Et là, elle l'invite " à parler avec nous" tout en lui proposant un siège à côté d'elle, parmi les soignantes présentes, afin d'en discuter, "au lieu de faire n'importe quoi n'importe comment." Les cris et les semblants de pleurs s'apaisent peu à peu . Elle prend place parmi nous et s'excuse de son attitude. Au fil de la discussion, elle parle d’une partie de son histoire. Elle a rejoué auprès des soignants sa manière d'être au monde. Elle dit " je me suis comportée comme je faisais avec mes parents qui sont décédés..."
Une fois, sa problématique singulière posée, elle nous transporte au hammam... Il ne manque plus que les makroudes! L'ambiance est sous le signe du partage et de l'échange. L'identification féminine opère des 2 côtés!
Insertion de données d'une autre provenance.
(* ===== verification/Digest.v ===== *)
(** Digests as file names in the vendored e2fsprogs library
    (kernel/fs/lib/ext2fs/digest_encode.c): a string of bytes as the base-64
    digits of the number it spells, least significant first, over 64 characters
    that are valid in names.  Decoding inverts encoding and refuses foreign
    characters and left-over bits. *)
From stdpp Require Import base numbers list strings.
From S2P Require Import Prelude.
Open Scope Z_scope.

Module Digest.
Definition lookup_table : list Z := str "ABCDEFGHIJKLMNOPQRSTUVWXYZabcdefghijklmnopqrstuvwxyz0123456789+,".
Definition letter (d : Z) : Z := nth (Z.to_nat d) lookup_table 0.
(** [do { *cp++ = lookup_table[ac & 0x3f]; ac >>= 6; bits -= 6; } while (bits >= 6)] *)
Fixpoint emit (fuel : nat) (ac bits : Z) : outcome (list Z * Z * Z) :=
  match fuel with
  | O => Loop
  | S fuel =>
    let c := letter (Z.land ac 0x3f) in
    let ac := Z.shiftr ac 6 in
    let bits := bits - 6 in
    if 6 <=? bits then emit fuel ac bits ≫= λ r : list Z * Z * Z, Ret (c :: r.1.1, r.1.2, r.2) else Ret ([c], ac, bits)
  end.
Fixpoint encode_loop (src : list Z) (ac bits : Z) : outcome (list Z * Z * Z) :=
  match src with
  | [] => Ret ([], ac, bits)
  | b :: src =>
    let ac := ac + Z.shiftl b bits in
    let bits := bits + 8 in
    emit (Z.to_nat bits) ac bits ≫= λ r : list Z * Z * Z,
    encode_loop src r.1.2 r.2 ≫= λ r2 : list Z * Z * Z, Ret (r.1.1 ++ r2.1.1, r2.1.2, r2.2)
  end.
Definition ext2fs_digest_encode (src : list Z) : outcome (list Z) :=
  encode_loop src 0 0 ≫= λ r : list Z * Z * Z,
  Ret (if negb (r.2 =? 0) then r.1.1 ++ [letter (Z.land r.1.2 0x3f)] else r.1.1).
(** [strchr(lookup_table, c)]: the index of the character *)
Fixpoint strchr_from (l : list Z) (i c : Z) : option Z :=
  match l with
  | [] => None
  | x :: l => if x =? c then Some i else strchr_from l (i + 1) c
  end.
(** [None] is the result -1 *)
Fixpoint decode_loop (src : list Z) (ac bits : Z) : option (list Z) :=
  match src with
  | [] => if negb (ac =? 0) then None else Some []
  | c :: src =>
    if c =? 0 then None else
    d ← strchr_from lookup_table 0 c;
    let ac := ac + Z.shiftl d bits in
    let bits := bits + 6 in
    if 8 <=? bits then l ← decode_loop src (Z.shiftr ac 8) (bits - 8); Some (Z.land ac 0xff :: l)
    else decode_loop src ac bits
  end.
Definition ext2fs_digest_decode (src : list Z) : option (list Z) := decode_loop src 0 0.

(** ** The table *)
Lemma table_length : length lookup_table = 64%nat.
Proof. done. Qed.
Lemma letters_ok : forallb (λ d, (match strchr_from lookup_table 0 (letter d) with Some e => e =? d | None => false end) && negb (letter d =? 0)) (seqZ 0 64) = true.
Proof. vm_compute. reflexivity. Qed.
Lemma strchr_letter d : 0 <= d < 64 → strchr_from lookup_table 0 (letter d) = Some d ∧ letter d ≠ 0.
Proof.
  intros Hd. pose proof (proj1 (forallb_forall _ _) letters_ok d ltac:(apply list_elem_of_In, elem_of_seqZ; lia)) as H. apply andb_true_iff in H as [H1 H2]. apply negb_true_iff, Z.eqb_neq in H2.
  destruct (strchr_from lookup_table 0 (letter d)); [|done]. apply Z.eqb_eq in H1. by subst.
Qed.
Lemma strchr_from_range l i c d : strchr_from l i c = Some d → i <= d < i + Z.of_nat (length l) ∧ nth (Z.to_nat (d - i)) l 0 = c.
Proof.
  revert i. induction l as [|x l IH]; intros i; cbn [strchr_from length]; [done|]. destruct (Z.eqb_spec x c) as [->|].
  - intros [= <-]. rewrite Z.sub_diag. split; [lia|done].
  - intros H. apply IH in H as [H1 H2]. split; [lia|]. replace (Z.to_nat (d - i)) with (S (Z.to_nat (d - (i + 1)))) by lia. exact H2.
Qed.
Lemma strchr_table c d : strchr_from lookup_table 0 c = Some d → 0 <= d < 64 ∧ letter d = c.
Proof. intros H. apply strchr_from_range in H as [H1 H2]. rewrite table_length in H1. rewrite Z.sub_0_r in H2. split; [lia|exact H2]. Qed.

(** ** Numbers in base 64, least significant digit first *)
Fixpoint num64 (l : list Z) : Z := match l with [] => 0 | d :: l => d + 64 * num64 l end.
Definition digits (l : list Z) : Prop := Forall (λ d, 0 <= d < 64) l.
Lemma num64_app a b : num64 (a ++ b) = num64 a + 64 ^ Z.of_nat (length a) * num64 b.
Proof. induction a as [|x a IH]; cbn [num64 app length]; [lia|]. rewrite IH, Nat2Z.inj_succ, Z.pow_succ_r by lia. ring. Qed.
Lemma num64_range l : digits l → 0 <= num64 l < 64 ^ Z.of_nat (length l).
Proof. induction 1 as [|d l Hd Hl IH]; cbn [num64 length]; [lia|]. rewrite Nat2Z.inj_succ, Z.pow_succ_r by lia. lia. Qed.
Lemma pow64 n : 64 ^ Z.of_nat n = 2 ^ (6 * Z.of_nat n).
Proof. change 64 with (2 ^ 6). by rewrite <-Z.pow_mul_r by lia. Qed.
Lemma pow256 n : 256 ^ Z.of_nat n = 2 ^ (8 * Z.of_nat n).
Proof. change 256 with (2 ^ 8). by rewrite <-Z.pow_mul_r by lia. Qed.

(** ** Encoding writes the digits *)
Lemma emit_spec fuel ac bits : 6 <= bits → bits <= Z.of_nat fuel → 0 <= ac < 2 ^ bits →
  ∃ ds ac' bits', emit fuel ac bits = Ret (letter <$> ds, ac', bits') ∧ digits ds ∧ bits = 6 * Z.of_nat (length ds) + bits' ∧ 0 <= bits' < 6 ∧ 0 <= ac' < 2 ^ bits' ∧ ac = num64 ds + 64 ^ Z.of_nat (length ds) * ac'.
Proof.
  revert ac bits. induction fuel as [|fuel IH]; intros ac bits Hb Hf Ha; [lia|]. cbn [emit]. cbv zeta. change 0x3f with (Z.ones 6). rewrite Z.land_ones, Z.shiftr_div_pow2 by lia. change (2 ^ 6) with 64.
  assert (2 ^ bits = 64 * 2 ^ (bits - 6)) as Hp by (change 64 with (2 ^ 6); rewrite <-Z.pow_add_r by lia; f_equal; lia). assert (0 <= ac / 64 < 2 ^ (bits - 6)) as Hq by (split; [apply Z.div_pos; lia|apply Z.div_lt_upper_bound; lia]).
  assert (0 <= ac mod 64 < 64) as Hm by (apply Z.mod_pos_bound; lia). pose proof (Z.div_mod ac 64 ltac:(lia)) as Hdm. destruct (Z.leb_spec 6 (bits - 6)) as [H6|H6].
  - destruct (IH (ac / 64) (bits - 6) H6 ltac:(lia) Hq) as (ds & ac' & bits' & E & D & Eb & Rb & Ra & Ea). rewrite E. ostep. cbn [fst snd]. exists (ac mod 64 :: ds), ac', bits'. split; [done|]. split; [by constructor|].
    cbn [length num64]. rewrite Nat2Z.inj_succ, Z.pow_succ_r by lia. split; [lia|]. split; [done|]. split; [done|]. lia.
  - exists [ac mod 64], (ac / 64), (bits - 6). split; [done|]. split; [by repeat constructor; lia|]. cbn [length num64]. change (64 ^ Z.of_nat 1) with 64. split; [lia|]. split; [lia|]. split; [done|]. lia.
Qed.
Lemma encode_loop_spec src ac bits : bytes src → 0 <= bits < 6 → 0 <= ac < 2 ^ bits →
  ∃ ds ac' bits', encode_loop src ac bits = Ret (letter <$> ds, ac', bits') ∧ digits ds ∧ bits + 8 * Z.of_nat (length src) = 6 * Z.of_nat (length ds) + bits' ∧ 0 <= bits' < 6 ∧ 0 <= ac' < 2 ^ bits' ∧
    ac + 2 ^ bits * le_to src = num64 ds + 64 ^ Z.of_nat (length ds) * ac'.
Proof.
  intros Hs. revert ac bits. induction Hs as [|b src Hb Hs IH]; intros ac bits Hbi Ha.
  - exists [], ac, bits. cbn [length le_to num64 encode_loop]. split; [done|]. split; [constructor|]. split; [lia|]. split; [done|]. split; [done|]. lia.
  - cbn [encode_loop]. cbv zeta. rewrite Z.shiftl_mul_pow2 by lia. assert (0 <= ac + b * 2 ^ bits < 2 ^ (bits + 8)) as Ha1 by (rewrite Z.pow_add_r by lia; change (2 ^ 8) with 256; destruct Hb; nia).
    destruct (emit_spec (Z.to_nat (bits + 8)) (ac + b * 2 ^ bits) (bits + 8) ltac:(lia) ltac:(lia) Ha1) as (d1 & a1 & b1 & E1 & D1 & B1 & R1 & RA1 & V1). rewrite E1. ostep. cbn [fst snd].
    destruct (IH a1 b1 R1 RA1) as (d2 & a2 & b2 & E2 & D2 & B2 & R2 & RA2 & V2). rewrite E2. ostep. cbn [fst snd]. exists (d1 ++ d2), a2, b2. split; [by rewrite fmap_app|]. split; [by apply Forall_app|]. rewrite length_app. cbn [length le_to].
    split; [lia|]. split; [done|]. split; [done|]. rewrite num64_app, Nat2Z.inj_add, Z.pow_add_r by lia.
    assert (2 ^ (bits + 8) = 64 ^ Z.of_nat (length d1) * 2 ^ b1) as Hp by (rewrite pow64, <-Z.pow_add_r by lia; f_equal; lia). rewrite Z.pow_add_r in Hp by lia. change (2 ^ 8) with 256 in Hp. nia.
Qed.
Lemma encode_spec src : bytes src → ∃ ds, ext2fs_digest_encode src = Ret (letter <$> ds) ∧ digits ds ∧ num64 ds = le_to src ∧ 8 * Z.of_nat (length src) <= 6 * Z.of_nat (length ds) < 8 * Z.of_nat (length src) + 6.
Proof.
  intros Hs. destruct (encode_loop_spec src 0 0 Hs ltac:(lia) ltac:(lia)) as (ds & ac & bits & E & D & B & R & RA & V). unfold ext2fs_digest_encode. rewrite E. ostep. cbn [fst snd]. destruct (Z.eqb_spec bits 0) as [->|Hn]; cbn [negb].
  - exists ds. split; [done|]. split; [done|]. change (2 ^ 0) with 1 in *. assert (ac = 0) as -> by lia. split; lia.
  - assert (0 <= ac < 64) as Hac by (assert (2 ^ bits <= 2 ^ 5) by (apply Z.pow_le_mono_r; lia); change (2 ^ 5) with 32 in *; lia). exists (ds ++ [ac]).
    change 0x3f with (Z.ones 6). rewrite Z.land_ones by lia. rewrite Z.mod_small by (change (2 ^ 6) with 64; lia). split; [by rewrite fmap_app|]. split; [apply Forall_app; split; [done|by repeat constructor; lia]|].
    rewrite num64_app, length_app. cbn [num64 length]. change (2 ^ 0) with 1 in V. split; [lia|lia].
Qed.
(** ** Decoding reads them *)
Lemma decode_loop_spec ds ac bits : digits ds → 0 <= bits < 8 → 0 <= ac < 2 ^ bits → let k := Z.to_nat ((bits + 6 * Z.of_nat (length ds)) / 8) in
  decode_loop (letter <$> ds) ac bits = if decide (ac + 2 ^ bits * num64 ds < 256 ^ Z.of_nat k) then Some (le_of k (ac + 2 ^ bits * num64 ds)) else None.
Proof.
  intros Hd. revert ac bits. induction Hd as [|d ds Hd Hds IH]; intros ac bits Hb Ha k.
  - unfold k. cbn [length num64]. replace ((bits + 6 * Z.of_nat 0) / 8) with 0 by zdm. cbn [decode_loop fmap list_fmap]. change (256 ^ Z.of_nat (Z.to_nat 0)) with 1. cbn [le_of Z.to_nat].
    destruct (Z.eqb_spec ac 0) as [->|]; cbn [negb]; [by rewrite decide_True by lia|by rewrite decide_False by lia].
  - cbn [fmap list_fmap decode_loop]. destruct (strchr_letter d Hd) as [E En]. rewrite (proj2 (Z.eqb_neq _ _)) by done. rewrite E. cbn [mbind option_bind]. cbv zeta. rewrite Z.shiftl_mul_pow2 by lia. cbn [num64].
    set (a1 := ac + d * 2 ^ bits). assert (0 <= a1 < 2 ^ (bits + 6)) as Ha1 by (unfold a1; rewrite Z.pow_add_r by lia; change (2 ^ 6) with 64; nia). assert (2 ^ (bits + 6) = 64 * 2 ^ bits) as Hp by (rewrite Z.pow_add_r by lia; change (2 ^ 6) with 64; lia).
    pose proof (num64_range ds Hds) as [Hn0 _]. set (V := ac + 2 ^ bits * (d + 64 * num64 ds)). assert (V = a1 + 2 ^ (bits + 6) * num64 ds) as EV by (unfold V, a1; rewrite Hp; ring). unfold k. cbn [length]. destruct (Z.leb_spec 8 (bits + 6)) as [H8|H8].
    + assert (2 ^ (bits + 6) = 256 * 2 ^ (bits + 6 - 8)) as Hp8 by (change 256 with (2 ^ 8); rewrite <-Z.pow_add_r by lia; f_equal; lia). rewrite Z.shiftr_div_pow2 by lia. change (2 ^ 8) with 256.
      rewrite IH by first [lia|split; [apply Z.div_pos; lia|apply Z.div_lt_upper_bound; lia]]. set (k' := Z.to_nat ((bits + 6 - 8 + 6 * Z.of_nat (length ds)) / 8)).
      replace (Z.to_nat ((bits + 6 * Z.of_nat (S (length ds))) / 8)) with (S k') by (unfold k'; zdm). rewrite Nat2Z.inj_succ, Z.pow_succ_r by lia.
      assert (a1 / 256 + 2 ^ (bits + 6 - 8) * num64 ds = V / 256) as ->. { rewrite EV, Hp8. replace (a1 + 256 * 2 ^ (bits + 6 - 8) * num64 ds) with (a1 + (2 ^ (bits + 6 - 8) * num64 ds) * 256) by ring. rewrite Z.div_add by lia. ring. }
      assert (Z.land a1 0xff = V mod 256) as ->. { change 0xff with (Z.ones 8). rewrite Z.land_ones by lia. change (2 ^ 8) with 256. rewrite EV, Hp8. replace (a1 + 256 * 2 ^ (bits + 6 - 8) * num64 ds) with (a1 + (2 ^ (bits + 6 - 8) * num64 ds) * 256) by ring. by rewrite Z.mod_add by lia. }
      destruct (decide (V < 256 * 256 ^ Z.of_nat k')) as [Hlt|Hlt].
      * rewrite decide_True by (apply Z.div_lt_upper_bound; lia). done.
      * rewrite decide_False; [done|]. intros Hq. apply Hlt. zdm.
    + rewrite IH by lia. rewrite <-EV. by replace (bits + 6 + 6 * Z.of_nat (length ds)) with (bits + 6 * Z.of_nat (S (length ds))) by lia.
Qed.
Lemma decode_foreign src c ac bits : c ∈ src → strchr_from lookup_table 0 c = None → decode_loop src ac bits = None.
Proof.
  intros Hc Hn. revert ac bits. induction src as [|x src IH]; intros ac bits; [by apply elem_of_nil in Hc|]. cbn [decode_loop]. destruct (x =? 0); [done|]. apply elem_of_cons in Hc as [->|Hc]; [by rewrite Hn|].
  destruct (strchr_from lookup_table 0 x) as [d|]; [|done]. cbn [mbind option_bind]. cbv zeta. destruct (8 <=? bits + 6); by rewrite IH.
Qed.
Lemma read_letters src : (∀ c, c ∈ src → is_Some (strchr_from lookup_table 0 c)) → ∃ ds, digits ds ∧ src = letter <$> ds.
Proof.
  induction src as [|c src IH]; intros H; [exists []; split; [constructor|done]|]. destruct (H c ltac:(by left)) as [d Hd]. apply strchr_table in Hd as [Hd E]. destruct IH as (ds & D & ->); [intros; apply H; by right|].
  exists (d :: ds). split; [by constructor|]. by rewrite <-E.
Qed.

(** ** Theorems *)

(** Encoding a digest terminates with characters of the table, 4 for 3
    bytes rounded up, and decoding them returns the digest; decoding accepts
    exactly the strings of table characters whose left-over bits are zero, and
    refuses every other one. *)
Theorem digest_roundtrip src : bytes src →
  (∃ ds, ext2fs_digest_encode src = Ret (letter <$> ds) ∧ digits ds ∧ 8 * Z.of_nat (length src) <= 6 * Z.of_nat (length ds) < 8 * Z.of_nat (length src) + 6 ∧ ext2fs_digest_decode (letter <$> ds) = Some src) ∧
  (∀ s l, ext2fs_digest_decode s = Some l ↔
    ∃ ds, digits ds ∧ s = letter <$> ds ∧ num64 ds < 256 ^ (6 * Z.of_nat (length ds) / 8) ∧ l = le_of (Z.to_nat (6 * Z.of_nat (length ds) / 8)) (num64 ds)).
Proof.
  assert (∀ ds, digits ds → let k := 6 * Z.of_nat (length ds) / 8 in ext2fs_digest_decode (letter <$> ds) = if decide (num64 ds < 256 ^ k) then Some (le_of (Z.to_nat k) (num64 ds)) else None) as Hdec.
  { intros ds D k. unfold ext2fs_digest_decode. rewrite (decode_loop_spec ds 0 0 D) by lia. change (2 ^ 0) with 1. rewrite !Z.add_0_l, Z.mul_1_l. fold k. rewrite Z2Nat.id; [done|]. unfold k. zdm. }
  intros Hs. split.
  - destruct (encode_spec src Hs) as (ds & E & D & V & L). exists ds. split; [done|]. split; [done|]. split; [done|]. rewrite Hdec by done. replace (6 * Z.of_nat (length ds) / 8) with (Z.of_nat (length src)) by zdm.
    pose proof (le_to_bound src Hs). rewrite V, decide_True by lia. rewrite Nat2Z.id. f_equal. by apply le_of_to.
  - intros s l. split.
    + intros E. destruct (read_letters s) as (ds & D & ->). { intros c Hc. destruct (strchr_from lookup_table 0 c) eqn:Ec; [by eexists|]. unfold ext2fs_digest_decode in E. by rewrite (decode_foreign s c) in E. }
      rewrite Hdec in E by done. destruct (decide _) as [Hlt|]; [|done]. injection E as <-. by exists ds.
    + intros (ds & D & -> & Hlt & ->). rewrite Hdec by done. by rewrite decide_True.
Qed.
Lemma digest_roundtrip_witness : ext2fs_digest_encode [1; 2; 3; 4; 255] = Ret (str "BIwAE8P") ∧ ext2fs_digest_decode (str "BIwAE8P") = Some [1; 2; 3; 4; 255].
Proof.
  destruct (digest_roundtrip [1; 2; 3; 4; 255] ltac:(repeat constructor; done)) as [(ds & E & _ & _ & Dc) _]. split; [reflexivity|].
  assert (ext2fs_digest_encode [1; 2; 3; 4; 255] = Ret (str "BIwAE8P")) as E' by reflexivity. rewrite E' in E. injection E as E. rewrite <-E in Dc. exact Dc.
Defined.
(** the encoding uses a comma and no underscore *)
Example digest_alphabet : 44 ∈ lookup_table ∧ 95 ∉ lookup_table.
Proof. split; [exact (bool_decide_eq_true_1 (44 ∈ lookup_table) eq_refl)|exact (bool_decide_eq_false_1 (95 ∈ lookup_table) eq_refl)]. Qed.
End Digest.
Elle est entourée de femmes que nous sommes, et échange avec les soignantes autour de soins corporels et de beauté typiques à sa culture.
Ce temps d'accueil du rejet vécu par cette patiente, s'est transformé en rencontre du sujet avec son histoire et a permis grâce à une dynamique d'équipe, un échange relationnel riche, où pendant un temps, le masque de la folie a disparu au profit de l'émergence d'un être humain à part entière. La création d'un espace d'ouverture et d'écoute autant du côté soignant que soigné, a pris ici, tout son sens. Cette position de retrait est à travailler inlassablement, du fait même de la répétition de la problématique du sujet.
Le sujet réveille en nous, cette part d'humain. Il nous affecte dans notre construction de sujet en touchant au plus près de notre sensibilité tout en nous questionnant sur nos propres limites.
CONCLUSION
Prendre soin d'accueillir, nous dit Martine Girard "ce n'est pas pour autant ménager le patient, éviter de le faire souffrir ou de rajouter "du trauma C'est avant tout savoir reconnaître, nommer et poser les conditions basales de notre travail, en tant qu'elles sont d'abord nos conditions, mais chaque fois singulières, au cas par cas."
La question de la disponibilité de chacun dans l’écoute de ce qui se passe , est sans cesse mise à l’épreuve face aux demandes diverses.
Le risque est d'être submergé et d'oublier de se saisir de la demande du patient, porteur d'une problématique singulière qu'il dépose en un lieu, et à l'endroit du soignant que nous sommes.
L'accueil c'est aussi soigner l'institution c'est- à dire travailler sur l'ambiance, la vie quotidienne et se questionner sur les dispositifs de soin, afin de mieux organiser et favoriser la rencontre avec l’autre
Le travail de psychiatrie est de mettre en œuvre des méthodes pour accueillir l'individu en souffrance, en essayant de lui redonner un brin de subjectivité dans les intéractions soignantes, et d’amener un sentiment continu d'exister.
Il est important d'ouvrir notre questionnement autour de la pratique de l'accueil dans la cité car l'hôpital psychiatrique n'est plus le seul lieu, théâtre de la souffrance. Le problème actuel est d'améliorer les conditions d'existence et solliciter et encourager les initiatives des soignants.Equipe GO3, Chalucet: G.Cassara, D.Venandier, V. Etang-Salé, L.Dekhli, L.Jacquis.